Through his investigation, Rama Krishna finds Surya's best friend and fellow driver, an older man nicknamed "Mavayya" (Uncle), who says that Surya was committed to the elopement and had even sent him away to avoid trouble, making him suspect something happened to Surya that caused him disappearance. He suspects three people: Michael, who Surya had fought with when he attacked Sashida and her friend who had just broken up with him; Nikhil, Sashida's brother who held a grudge against Surya after they had fought over his love, and Aditya, who had known Sashida and fell in love with her before the marriage and was enraged when he learned about Surya. Rama Krishna continues, but nearly loses his life after an attack by an unknown assailant. Realizing that something is quite wrong with the case, he pursues Michael's friend, who after a brief chase reveals he had lied to the police under Victor Raju's prerogative.
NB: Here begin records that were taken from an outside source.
(** [take_call]: the call is removed, then steps that keep everything. *)
Lemma take_call_spec id s :
  let '(r, s', out) := take_call id s in
  exists c, r = Ret c /\ c = map_get id (calls (p_pending s)) /\ related R (taken id s) out s' /\
    p_pending s' = p_pending (taken id s) /\ out = [] /\ (c = None -> s' = s).
Proof.
  unfold take_call, bind at 1, get. unfold taken.
  assert (Hfst : fst (pending_take id (p_pending s)) = map_get id (calls (p_pending s))).
  { unfold pending_take. by destruct (map_get id (calls (p_pending s))). }
  assert (Hv : fst (pending_take id (p_pending s)) = None -> snd (pending_take id (p_pending s)) = p_pending s).
  { unfold pending_take. by destruct (map_get id (calls (p_pending s))). }
  destruct (pending_take id (p_pending s)) as [[c|] v]; cbn [fst snd] in *; unfold bind at 1, modify at 1; cbn [app];
    set (s1 := set_pending v s).
  - unfold bind at 1. destruct (is_ended c).
    + cbn. eexists. split_and!; [done | exact Hfst | apply (related_refl R) | done | done | done].
    + assert (HQ : Q unit (cleanup id c ;;; abort id AbortError)%eff) by (apply comp_bind; auto with effects).
      specialize (HQ s1). unfold cleanup, bind, modify, abort in *. cbn [app] in *.
      destruct (pc_kind c); cbn [ret app] in *;
        (eexists; split_and!; [done | exact Hfst | exact HQ | | done | done]).
      all: cbn; by destruct (p_aborted s !! id).
  - cbn. eexists. split_and!; [done | exact Hfst | apply (related_refl R) | done | done|].
    intros _. unfold s1. rewrite Hv by done. apply set_pending_id.
Qed.

Lemma R_taken id s c : map_get id (calls (p_pending s)) = Some c ->
  (forall p, is_waiting p c = 0) -> related R s [] (taken id s).
Proof.
  intros Hg Hw H. split_and!; [apply (J_taken id 0 0); auto | | apply no_calls_taken | by left].
  intros p. rewrite pend_taken, Hg, Hw. cbn. lia.
Qed.

(** Failing a call that has just been taken: its promise settles. *)
Lemma fail_taken id i d c e s s1 : map_get id (calls (p_pending s)) = Some c -> J i d s -> i = id \/ d = 0 ->
  related R (taken id s) [] s1 -> p_pending s1 = p_pending (taken id s) ->
  let '(r, s', out) := failPendingCall id c e s1 in
  ok s' /\ (forall p, settled p out + pend p s' = pend p s) /\ (no_calls s -> no_calls s') /\
  (p_isClosed s' = true -> p_isClosed s = true \/ no_calls s') /\ r = Ret tt /\ p_pending s' = p_pending (taken id s).
Proof.
  intros Hg HJ Hi H1 Hp1. pose proof (J_taken id i d s HJ Hi) as Ht. destruct (H1 Ht) as (J1 & E1 & K1 & C1).
  assert (Hpend : forall p, pend p s1 + is_waiting p c = pend p s).
  { intros p. specialize (E1 p). rewrite pend_taken, Hg in E1. cbn in E1. lia. }
  assert (Hnone : map_get id (calls (p_pending s1)) = None).
  { rewrite Hp1, get_taken by apply HJ. by rewrite decide_True. }
  unfold failPendingCall. destruct (pc_kind c) as [promise payloads|ended] eqn:Ek.
  - unfold emit. split_and!; [exact J1 | | | exact C1 | done | exact Hp1].
    + intros p. specialize (Hpend p). rewrite unary_settled_cons. unfold is_waiting in Hpend. rewrite Ek in Hpend. cbn. lia.
    + intros Hn. apply K1, no_calls_taken, Hn.
  - pose proof (R_stream_fail id e s1 Hnone) as H2.
    destruct (stream_fail (stream_of id) x_read e s1) as [[r s'] out]. destruct H2 as (H2 & Hp2 & ->).
    destruct (H2 J1) as (J2 & E2 & K2 & C2). split_and!; [exact J2 | | | | done | congruence].
    + intros p. specialize (Hpend p). specialize (E2 p). unfold is_waiting in Hpend. rewrite Ek in Hpend. lia.
    + intros Hn. apply K2, K1, no_calls_taken, Hn.
    + intros Hc. destruct (C2 Hc) as [Hc2|]; [|by right]. destruct (C1 Hc2) as [|]; [by left | right; auto].
Qed.

(** The same, from a state where the call's stream is [d] bytes behind. *)
Lemma finishFailed_from id i d e s : J i d s -> i = id \/ d = 0 ->
  let '(r, s', out) := finishFailed id e s in
  (match map_get id (calls (p_pending s)) with Some _ => ok s' | None => J i d s' end) /\
  (forall p, settled p out + pend p s' = pend p s) /\ (no_calls s -> no_calls s') /\
  (p_isClosed s' = true -> p_isClosed s = true \/ no_calls s') /\ r = Ret tt /\
  p_pending s' = p_pending (taken id s).
Proof.
  intros H Hi. pose proof (take_call_spec id s) as Ht. unfold finishFailed, bind.
  destruct (take_call id s) as [[r1 s1] o1]. destruct Ht as (c & -> & Hc & H1 & Hp1 & -> & Hsame). cbn [app].
  destruct (map_get id (calls (p_pending s))) as [call|] eqn:Hg; subst c.
  - pose proof (fail_taken id i d call e s s1 Hg H Hi H1 Hp1) as Hf.
    destruct (failPendingCall id call e s1) as [[r s'] out]. exact Hf.
  - rewrite Hsame by done. unfold ret. cbn [app].
    assert (Et : p_pending s = p_pending (taken id s)) by (unfold taken, pending_take; by rewrite Hg).
    split_and!; try done. by left.
Qed.

Lemma Qp_finishFailed id e : Q unit (finishFailed id e).
Proof.
  intros s. destruct (finishFailed id e s) as [[r s'] out] eqn:E. intros H.
  pose proof (finishFailed_from id 0 0 e s H (or_intror eq_refl)) as Hf. rewrite E in Hf.
  destruct Hf as (H1 & H2 & H3 & H4 & _). split_and!; try done.
  by destruct (map_get id (calls (p_pending s))).
Qed.

#[local] Hint Resolve Qp_finishFailed : effects.

(** ** Closing the peer *)

(** Steps that do not touch the calls. *)
Definition same_pending : step_relation RuntimePeer peer_effect.
Proof.
  refine (mkStep (fun s _ s' => p_pending s' = p_pending s) _ _); [done|].
  intros s1 o1 s2 o2 s3 H1 H2. congruence.
Defined.

Definition Same (A : Type) (m : P A) : Prop := respects same_pending m.

#[export] Instance Same_compositional : Compositional Same.
Proof. apply (respects_compositional same_pending). Qed.

Lemma Same_modify f : (forall s, p_pending (f s) = p_pending s) -> Same unit (modify f).
Proof. intros H s. apply H. Qed.
Lemma Same_emit x : Same unit (emit x).
Proof. by intros s. Qed.
Lemma Same_job k e : Same unit (add_job k e).
Proof. by intros s. Qed.
Lemma Same_abort id r : Same unit (abort id r).
Proof. intros s. cbn. by destruct (p_aborted s !! id). Qed.

Lemma Same_send bodies signal k : Same unit (send bodies signal k).
Proof.
  intros s. unfold send, schedule, bind, get. destruct (sendBatch _ _ _ _) as [[e|] v]; done.
Qed.

#[local] Hint Resolve Same_emit Same_job Same_abort Same_send : effects.

Lemma Same_incoming {A} (m : I A) : Same A (in_incoming m).
Proof.
  intros s. unfold in_incoming. destruct (m (p_incoming s)) as [[r v] effects].
  assert (He : forall e, Same unit (run_incoming_effect e)).
  { intros e. destruct e; cbn [run_incoming_effect]; auto with effects. }
  pose proof (comp_for_each Same run_incoming_effect effects (fun e _ => He e) (set_incoming_calls v s)) as H.
  by destruct (for_each run_incoming_effect effects (set_incoming_calls v s)) as [[r' s'] out].
Qed.

Lemma Same_settle_ready r : Same unit (settle_ready r).
Proof.
  unfold settle_ready. apply comp_bind; [apply comp_get|]. intros s.
  apply comp_bind; [by apply Same_modify|]. intros _. destruct (hs_awaiting _); [apply Same_job | apply comp_ret].
Qed.

Lemma Same_handshake_fail e : Same unit (handshake_fail e).
Proof.
  unfold handshake_fail. apply comp_bind; [apply comp_get|]. intros s. case_if; [|apply comp_ret].
  apply comp_bind; [apply Same_abort | intros _; apply Same_settle_ready].
Qed.

Lemma R_set_handshake v s : (hs_welcome v = None -> hs_welcome (p_handshake s) = None) ->
  related R s [] (set_handshake v s).
Proof. intros H. apply R_simple; try done. intros Hs. by apply J_set_handshake. Qed.

Lemma Qp_settle_ready r : Q unit (settle_ready r).
Proof.
  apply Qp_read. intros s. apply at_state. unfold bind, modify.
  set (s1 := set_handshake _ s).
  assert (H1 : related R s [] s1) by (apply R_set_handshake; done).
  destruct (hs_awaiting (p_handshake s)) as [p|]; [|exact H1].
  pose proof (Qp_job (k_ready p) None s1) as H2. unfold add_job, modify in *.
  by apply (related_trans R s [] s1).
Qed.

Lemma Qp_handshake_fail e : Q unit (handshake_fail e).
Proof.
  unfold handshake_fail. apply comp_bind; [apply comp_get|]. intros s. case_if; [|apply comp_ret].
  apply comp_bind; [apply Qp_abort | intros _; apply Qp_settle_ready].
Qed.

#[local] Hint Resolve Qp_settle_ready Qp_handshake_fail Qi_close : effects.

Lemma all_none_nil {V} (m : jsmap V) : (forall j, map_get j m = None) -> m = [].
Proof. destruct m as [|[k v] m]; [done|]. intros H. specialize (H k). cbn in H. by rewrite Z.eqb_refl in H. Qed.

Lemma finish_all e l : forall s, ok s ->
  (forall j, map_get j (calls (p_pending s)) <> None -> j ∈ l) ->
  let '(r, s', out) := for_each (fun id => finishFailed id e) l s in r = Ret tt /\ no_calls s'.
Proof.
  induction l as [|id l IH]; intros s H Hl; cbn [for_each].
  - cbn. split; [done|]. apply all_none_nil. intros j.
    destruct (map_get j (calls (p_pending s))) eqn:E; [|done]. assert (j ∈ []) by (apply Hl; congruence). set_solver.
  - unfold bind. pose proof (finishFailed_from id 0 0 e s H (or_intror eq_refl)) as Hf.
    destruct (finishFailed id e s) as [[r s1] o1]. destruct Hf as (H1 & _ & _ & _ & -> & Hp).
    assert (H1' : ok s1) by (by destruct (map_get id (calls (p_pending s)))).
    specialize (IH s1 H1'). rewrite Hp in IH.
    assert (Hl' : forall j, map_get j (calls (p_pending (taken id s))) <> None -> j ∈ l).
    { intros j. rewrite get_taken by apply H. case_decide as Ej; [done|]. intros Hj.
      specialize (Hl j Hj). set_solver. }
    specialize (IH Hl'). by destruct (for_each _ l s1) as [[r2 s2] o2].
Qed.

(** The part of [terminate] that fails the calls. *)
Definition fail_calls (e : thrown) : P unit :=
  (s <- get ;; for_each (fun id => finishFailed id e) (pending_keys (p_pending s)))%eff.

Lemma Qp_fail_calls e : Q unit (fail_calls e).
Proof.
  unfold fail_calls. apply comp_bind; [apply comp_get|]. intros s.
  apply (comp_for_each Q). auto with effects.
Qed.

Lemma fail_calls_all e s : ok s -> let '(r, s', out) := fail_calls e s in r = Ret tt /\ no_calls s'.
Proof.
  intros H. unfold fail_calls, bind, get.
  pose proof (finish_all e (pending_keys (p_pending s)) s H) as Hf.
  destruct (for_each _ _ s) as [[r s'] out]. apply Hf.
  intros j Hj. unfold pending_keys. destruct (map_get j (calls (p_pending s))) eqn:E; [|done].
  by eapply map_get_keys.
Qed.

(** What comes before it. *)
Definition closing (e : thrown) : P unit :=
  (modify (fun s => set_sender (sender_close (p_sender s)) s) ;;;
   handshake_fail e ;;; in_incoming (incoming_close e))%eff.

Lemma Qp_closing e : Q unit (closing e).
Proof.
  unfold closing. apply comp_bind; [|intros _; apply comp_bind; auto with effects].
  apply Qp_modify; try done. intros s H. apply J_set_sender; [exact H | apply sender_ok_close, H].
Qed.

Lemma in_incoming_result {A} (m : I A) s : run_result (in_incoming m s) = run_result (m (p_incoming s)).
Proof.
  unfold in_incoming, run_result. destruct (m (p_incoming s)) as [[r v] effects].
  by destruct (for_each run_incoming_effect effects (set_incoming_calls v s)) as [[r' s'] out].
Qed.

Lemma bind_assoc {X A C} (m : P X) (k : X -> P A) (h : A -> P C) s :
  bind (bind m k) h s = bind m (fun x => bind (k x) h) s.
Proof.
  unfold bind. destruct (m s) as [[[x|e] s1] o1]; [|done].
  destruct (k x s1) as [[[a|e] s2] o2]; [|done].
  destruct (h a s2) as [[r s3] o3]. by rewrite app_assoc.
Qed.

Lemma bind_ext {X A} (m : P X) (k k' : X -> P A) s :
  (forall x s, k x s = k' x s) -> bind m k s = bind m k' s.
Proof. intros H. unfold bind. destruct (m s) as [[[x|e] s1] o1]; [|done]. by rewrite H. Qed.

Lemma bind_modify {A} f (k : unit -> P A) s : bind (modify f) k s = k tt (f s).
Proof. unfold bind, modify. by destruct (k tt (f s)) as [[r s'] o]. Qed.

Lemma bind_get {A} (k : RuntimePeer -> P A) s : bind get k s = k s s.
Proof. unfold bind, get. by destruct (k s s) as [[r s'] o]. Qed.

Lemma terminate_eq e b s : terminate e b s =
  if p_isClosed s then (Ret tt, s, [])
  else (closing e ;;; fail_calls e ;;; (if b then emit (x_terminated e) else ret tt))%eff (set_isClosed s).
Proof.
  unfold terminate. rewrite bind_get. destruct (p_isClosed s); [done|].
  rewrite bind_modify. unfold closing. rewrite bind_assoc. apply bind_ext. intros _ s1.
  rewrite bind_assoc. apply bind_ext. intros _ s2. apply bind_ext. intros _ s3.
  unfold fail_calls. by rewrite bind_assoc.
Qed.
(** One level of the merge of three records on such a path. *)
Lemma merge_records fuel force pre key rest b d c : undivided (pre ++ key :: rest) = true ->
  (List.length pre <= MAX_DEPTH)%nat -> isRecord b = true -> isRecord d = true -> isRecord c = true ->
  equal b d = false -> equal b c = false -> equal d c = false ->
  let result := fst (merge identical (S fuel) force pre b d c) in
  isRecord result = true /\
  child key result =
    if decide (child key b = None /\ child key d = None /\ child key c = None) then None
    else fst (merge identical fuel force (pre ++ [key]) (child key b) (child key d) (child key c)).
Proof.
  intros Hu Hlen Rb Rd Rc E1 E2 E3. destruct (undivided_prefix _ _ _ Hu) as [F1 F2].
  destruct b as [[| | | | |b]|], d as [[| | | | |d]|], c as [[| | | | |c]|]; try done.
  cbn [merge]. rewrite E1, E2, E3, F1, F2. cbn [orb].
  replace (MAX_DEPTH <? List.length pre)%nat with false by (symmetry; apply Nat.ltb_ge; exact Hlen).
  cbn [isRecord negb orb]. rewrite andb_false_r. cbn [recordBase fst]. split; [done|].
  cbn [child]. rewrite map_map. cbn [fst snd].
  destruct (all_keys_spec b d c) as [Hnd Hout].
  rewrite (property_some_entries
    (fun k => fst (merge identical fuel force (pre ++ [k]) (property k b) (property k d) (property k c)))) by done.
  case_decide as Hin; case_decide as Hnone; try done.
  - destruct Hnone as (N1 & N2 & N3). rewrite N1, N2, N3. destruct fuel; reflexivity.
  - by destruct (Hnone (Hout _ Hin)).
Qed.

Lemma merge_unchanged fuel force path b d c : equal b d = true ->
  merge identical (S fuel) force path b d c = (c, []).
Proof. intros H. cbn [merge]. by rewrite H. Qed.

Lemma merge_current fuel force path b d c : equal b d = false -> equal b c || equal d c = true ->
  merge identical (S fuel) force path b d c = (d, []).
Proof. intros H1 H2. cbn [merge]. by rewrite H1, H2. Qed.

(** What the merge owes at a path: an edit of one side there survives. *)
Definition keeps_edits (path : list jsstring) (b d c result : Entry) : Prop :=
  (equal (at_path path b) (at_path path d) = true -> same (at_path path result) (at_path path c)) /\
  (equal (at_path path b) (at_path path c) = true -> same (at_path path result) (at_path path d)).

Section early.
Context (path : list jsstring) (b d c : Entry).
Context (Rb : record_path path b = true) (Rd : record_path path d = true) (Rc : record_path path c = true).
Context (Db : entry_distinct b) (Dd : entry_distinct d) (Dc : entry_distinct c).

Lemma keeps_current : equal b d = true -> keeps_edits path b d c c.
Proof.
  intros E. destruct (equal_at path b d) as (Hb & Hd & H); [done..| by right |].
  destruct (equal_at path c c) as (Hc & _ & _); [done..| by left |].
  split; [by left|]. intros H'. apply (same_trans _ (at_path path b)); [done..| | done].
  apply same_sym; [done.. | by right].
Qed.

Lemma keeps_desired : equal b c || equal d c = true -> keeps_edits path b d c d.
Proof.
  intros E. split; [|by left]. intros H'.
  destruct (equal_at path b b) as (Hb & _ & _); [done..| by left |].
  apply orb_true_iff in E as [E|E].
  - destruct (equal_at path b c) as (_ & Hc & H); [done..| by right |].
    destruct (equal_at path d d) as (Hd & _ & _); [done..| by left |].
    apply (same_trans _ (at_path path b)); [done..| | done]. apply same_sym; [done.. | by right].
  - by destruct (equal_at path d c) as (Hd & Hc & H); [done..| by right |].
Qed.
End early.

Lemma one_sided path : forall fuel force pre b d c,
  (List.length path < fuel)%nat -> (List.length pre + List.length path <= S MAX_DEPTH)%nat ->
  undivided (pre ++ path) = true ->
  record_path path b = true -> record_path path d = true -> record_path path c = true ->
  entry_distinct b -> entry_distinct d -> entry_distinct c ->
  keeps_edits path b d c (fst (merge identical fuel force pre b d c)).
Proof.
  induction path as [|k rest IH]; intros [|fuel] force pre b d c Hfuel Hdepth Hu Rb Rd Rc Db Dd Dc;
    cbn [List.length] in Hfuel, Hdepth; try lia.
  all: destruct (equal b d) eqn:E1;
    [rewrite (merge_unchanged _ _ _ _ _ _ E1); by apply keeps_current|].
  all: destruct (equal b c || equal d c) eqn:E2;
    [rewrite (merge_current _ _ _ _ _ _ E1 E2); by apply keeps_desired|].
  - apply orb_false_iff in E2 as [E2 E3]. unfold keeps_edits. cbn [at_path]. by rewrite E1, E2.
  - apply orb_false_iff in E2 as [E2 E3]. cbn [record_path] in Rb, Rd, Rc.
    apply andb_true_iff in Rb as [Rb Rb'], Rd as [Rd Rd'], Rc as [Rc Rc'].
    assert (Hpre : (List.length pre <= MAX_DEPTH)%nat) by (clear - Hdepth; lia).
    destruct (merge_records fuel force pre k rest b d c Hu Hpre Rb Rd Rc E1 E2 E3) as [_ Hchild].
    unfold keeps_edits. cbn [at_path]. rewrite Hchild. case_decide as Hnone.
    + destruct Hnone as (-> & -> & ->). rewrite !at_None. by split; left.
    + apply IH; [clear - Hfuel; lia | rewrite length_app; cbn [List.length]; clear - Hdepth; lia | by rewrite <- app_assoc | done..| | |];
        by apply record_child.
Qed.

(** ** Conflicts *)

(** The orders of the items of three arrays, all moved differently. *)
Definition order_moved (path : Path) (b d c : Entry) : Prop :=
  exists items_b items_d items_c,
    mergedItems path b d c = Some (items_b, items_d, items_c) /\ order_conflict items_b items_d items_c = true.

(** A conflict at [rest] under three entries at [pre]: a value that each side changed
    differently, that the authority still has and that no owner or rule decides; or items
    that both sides moved; or a value nested too deep. *)
Inductive conflict_at (force : bool) (pre : Path) (b d c : Entry) : Path -> Prop :=
  | conflict_value rest :
      force = false ->
      equal (at_path rest b) (at_path rest d) = false ->
      equal (at_path rest b) (at_path rest c) = false ->
      equal (at_path rest d) (at_path rest c) = false ->
      at_path rest c <> None ->
      getTerminalLayoutField (pre ++ rest) = None ->
      terminalTabFieldOwner (pre ++ rest) = None ->
      rootFieldRule (pre ++ rest) = None ->
      conflict_at force pre b d c (pre ++ rest)
  | conflict_order rest :
      force = false ->
      order_moved (pre ++ rest) (at_path rest b) (at_path rest d) (at_path rest c) ->
      conflict_at force pre b d c ((pre ++ rest) ++ [js "$order"])
  | conflict_depth rest :
      (MAX_DEPTH < List.length (pre ++ rest))%nat ->
      equal (at_path rest b) (at_path rest d) = false ->
      conflict_at force pre b d c (pre ++ rest).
Michael had in fact attacked Surya on the day of the elopement but kept him alive for weeks in tortuous conditions for money. After Michael was killed, Victor Raju led him to lie that Surya killed Michael. After pondering this, Rama Krishna has a realization. One day, he invites Nikhil's wife for questioning and unveils her past. As a child, she had committed several violent acts and showed a bloodthirsty shade. Enraged by Surya's treatment of her husband, she paid Michael to attack him, but he blackmailed her, so she killed him. Raju's investigation did lead him to her, but he covered up the murder in exchange for trying to get sexual favors form her, so she killed him as well. She tries to kill Rama Krishna and claims he will never find Surya; however, he reveals that they found him alive and she is arrested. In the hospital, Sashida and Surya reunite and Aditya pays Rama Krishna the fees, stating that he wanted to show her that she should stay with someone she loves.

== Soundtrack ==

| No. | Title | Lyrics | Singer(s) | Length |
|---|---|---|---|---|
| 1. | "Tholisari Nene" | Chandrabose | Haricharan | 4:42 |
| 2. | "Ammamo Em Ammayo" | Madhu Nandan B. | Gold Devaraj | 4:18 |
| 3. | "Mama Mama" | Madhu Nandan B. | Rahul Nambiar | 4:05 |
| 4. | "Yedakemai Untunde" | Purna Chary | Karthik | 4:09 |
| 5. | "Premey Ledhu" | Madhu Nandan B. | Rahul Sipligunj, Ravi Prakash Chodimalla | 4:41 |

== Release ==
The film was initially scheduled to release on 14 April 2021 but was postponed due to the COVID-19 pandemic. The release date was rescheduled as 13 August 2021 but was postponed to 19 August 2021.

== Reception ==
Sravan Vanaparthy of The Times of India rated the film 2 stars out of 5 and called it a "crime thriller minus thrills." Vanaparthy wrote that: "While the story seems strong on paper, with the plot points even raking interest, the execution falters making for a passable watch." A reviewer from Eenadu appreciated the performances of Sunil and Vaishali Raj but criticized the storyline and screenplay. Asianet News Network critic Surya Kumar Joshyula felt that Sunil was underutilized in the film. Joshyula added that while the direction was impressive in parts, overall the narration style dragged the film down. 123telugu.com concluded its review by stating: "On the whole, Kanabadutaledu is a film that has a good plot but is spoilt by some disappointing execution and worse dubbing. Sunil makes some sense in the second half but that is not enough to save the film from sinking."